▶ _Data supplied_
______________________________

(** * Buildlog recorder: the recording session and the components around it

    A shallow embedding of [RecordingSession] (recorder/RecordingSession.ts,
    v2 slim workflow format) and of [AgentFeedWatcher]
    (agent/AgentFeedWatcher.ts), with the properties of the session state
    machine, of artifact assembly and of the feed adapter; then of the
    components that call the session or prepare what it is given: the file
    change watcher, the chat participant, the global chat interceptor, the
    stop command, the writer's file names, the identifiers and the clock of
    the status bar.

    Conventions of the embedding.
    - A method that may throw is a computation in the monad [JS W]: a function
      from the world [W] to a completion (normal return or thrown error) and
      the world it leaves behind.  A throw does not roll the world back.
    - [uuidv4()], [Date.now()], [new Date()] and the process environment are
      read from an [Env] record handed to each call.
    - The step log [this.steps] is a JavaScript array held by reference: the
      world carries a heap of arrays and the session (and the artifact) hold
      a location in it.
    - Parameters are typed as the TypeScript signatures declare them
      ([?] is [option], a string-literal union is an enumeration) with two
      exceptions.  [OutcomeStatus] stays a string because [stop] tests it for
      truthiness.  The arguments a mutation method reads again after it has
      taken them, to log them or to iterate over them, are JavaScript values
      of any shape, because the feed adapter hands over whatever the feed
      holds: the content of [addPrompt] and [addNote], the summary and the
      two tracked file lists of [addAction].
    - What goes to the console is not modelled, but the evaluation of the
      text that goes there is, where it can throw.
    - A string is a sequence of code units below 256.
    - An asynchronous function is cut at its [await]s: the calls other
      components make on the session in the meantime are an argument.
    - Library functions whose result is only passed on ([JSON.parse],
      [asRelativePath], the regular expressions that pick file names out of
      a text) are variables of a section. *)

From stdpp Require Import base decidable option list gmap strings pretty.
From Stdlib Require Import ZArith Lia.
From Stdlib Require Floats.PrimFloat.
From Stdlib Require HexadecimalString.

______________________________

Your answer must consist solely of the lines above between the line holding "components that call" and the line holding "Conventions of the embedding.", inclusive, copied exactly.

▶ _Finished task_
    components that call the session or prepare what it is given: the file
    change watcher, the chat participant, the global chat interceptor, the
    stop command, the writer's file names, the identifiers and the clock of
    the status bar.

    Conventions of the embedding.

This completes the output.